# SUPPLIED DATA:

(* ===== verification/TcpTransport.v ===== *)
(** [TcpClient] (src/include/esp_modem_link/tcp_client.h) and the factory that
    makes one, as the protocol clients use them: an interface on the world [W] a
    client runs in.

    An operation during which the receive thread may run also says what that
    thread delivered by the time the operation returned. [await] is a wait on the
    client's condition variable: what was delivered by the time it ended. *)
From stdpp Require Import base decidable list strings gmap.
From Stdlib Require Import ZArith Ascii Lia.
From S2P Require Import Prelude Errors CommonTypes.

(** A call of one of the three callbacks. *)
Inductive tcp_event :=
| EvData (data : bytes)
| EvDisconnected
| EvError (e : NetworkError).

Class ITransport (W : Type) := {
  make_transport : bool → TlsConfig → W → W * Result unit;
  tcp_connect : bytes → Z → W → W * list tcp_event * Result unit;
  tcp_send : bytes → W → W * list tcp_event * Result Z;
  tcp_disconnect : W → W;
  await : Z → W → W * list tcp_event;
}.

(** * What a client did and heard *)

Inductive action :=
| AMake (tls : bool) (config : TlsConfig)
| AConnect (host : bytes) (port : Z)
| ASend (data : bytes)
| ADisconnect
| AHeard (events : list tcp_event)
| ASleep (ms : Z).

(** Any world, with a record of what was done to it. *)
#[export] Instance recorded `{ITransport W} : ITransport (W * list action) := {|
  make_transport tls config w :=
    let '(w1, r) := make_transport tls config w.1 in ((w1, w.2 ++ [AMake tls config]), r);
  tcp_connect host port w :=
    let '(w1, evs, r) := tcp_connect host port w.1 in
    ((w1, w.2 ++ [AConnect host port; AHeard evs]), evs, r);
  tcp_send data w :=
    let '(w1, evs, r) := tcp_send data w.1 in ((w1, w.2 ++ [ASend data; AHeard evs]), evs, r);
  tcp_disconnect w := (tcp_disconnect w.1, w.2 ++ [ADisconnect]);
  await timeout w := let '(w1, evs) := await timeout w.1 in ((w1, w.2 ++ [AHeard evs]), evs);
|}.

(** The bytes sent, send by send. *)
Definition sends (l : list action) : list bytes :=
  omap (λ a, match a with ASend d => Some d | _ => None end) l.

(** Who the bytes of a send go to: whether the transport is TLS, and what it is
    connected to. *)
Definition peer := (bool * option (bytes * Z))%type.
Definition peer_step (p : peer) (a : action) : peer :=
  match a with
  | AMake tls _ => (tls, None)
  | AConnect host port => (p.1, Some (host, port))
  | ADisconnect => (p.1, None)
  | ASend _ | AHeard _ | ASleep _ => p
  end.
Definition peer_after (p : peer) (l : list action) : peer := fold_left peer_step l p.

Fixpoint addressed (p : peer) (l : list action) : list (peer * bytes) :=
  match l with
  | [] => []
  | ASend d :: l => (p, d) :: addressed p l
  | a :: l => addressed (peer_step p a) l
  end.

Lemma sends_app l l' : sends (l ++ l') = sends l ++ sends l'.
Proof. apply omap_app. Qed.

Lemma peer_after_app p l l' : peer_after p (l ++ l') = peer_after (peer_after p l) l'.
Proof. apply fold_left_app. Qed.

Lemma addressed_app p l l' : addressed p (l ++ l') = addressed p l ++ addressed (peer_after p l) l'.
Proof.
  revert p; induction l as [|a l IH]; intros p; [done|]. cbn [app addressed peer_after fold_left].
  destruct a; cbn [app]; try apply IH. f_equal. apply IH.
Qed.

(** * A world that follows a script *)

(** What each operation answers, in the order the client asks, and the record. *)
Record script := MkScript {
  on_make : list (Result unit);
  on_connect : list (list tcp_event * Result unit);
  on_send : list (list tcp_event * Result Z);
  on_wait : list (list tcp_event);
}.

(** A script that has run out answers no factory and sends nothing. *)
Definition exhausted : NetworkError := net_error kUnknown "".

#[export] Instance scripted : ITransport script := {|
  make_transport _ _ s :=
    match on_make s with
    | [] => (s, Err exhausted)
    | r :: rs => (MkScript rs (on_connect s) (on_send s) (on_wait s), r)
    end;
  tcp_connect _ _ s :=
    match on_connect s with
    | [] => (s, [], Err exhausted)
    | (evs, r) :: rs => (MkScript (on_make s) rs (on_send s) (on_wait s), evs, r)
    end;
  tcp_send _ s :=
    match on_send s with
    | [] => (s, [], Err exhausted)
    | (evs, r) :: rs => (MkScript (on_make s) (on_connect s) rs (on_wait s), evs, r)
    end;
  tcp_disconnect s := s;
  await _ s :=
    match on_wait s with
    | [] => (s, [])
    | evs :: rs => (MkScript (on_make s) (on_connect s) (on_send s) rs, evs)
    end;
|}.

# PROBLEM REQUIREMENTS:
Exactly the lines from the one containing "match on_wait s with" through the end of the listing above, inclusive, are to be written out, and no others.

# OUTPUT OF THE EXERCISE:
    match on_wait s with
    | [] => (s, [])
    | evs :: rs => (MkScript (on_make s) (on_connect s) (on_send s) rs, evs)
    end;
|}.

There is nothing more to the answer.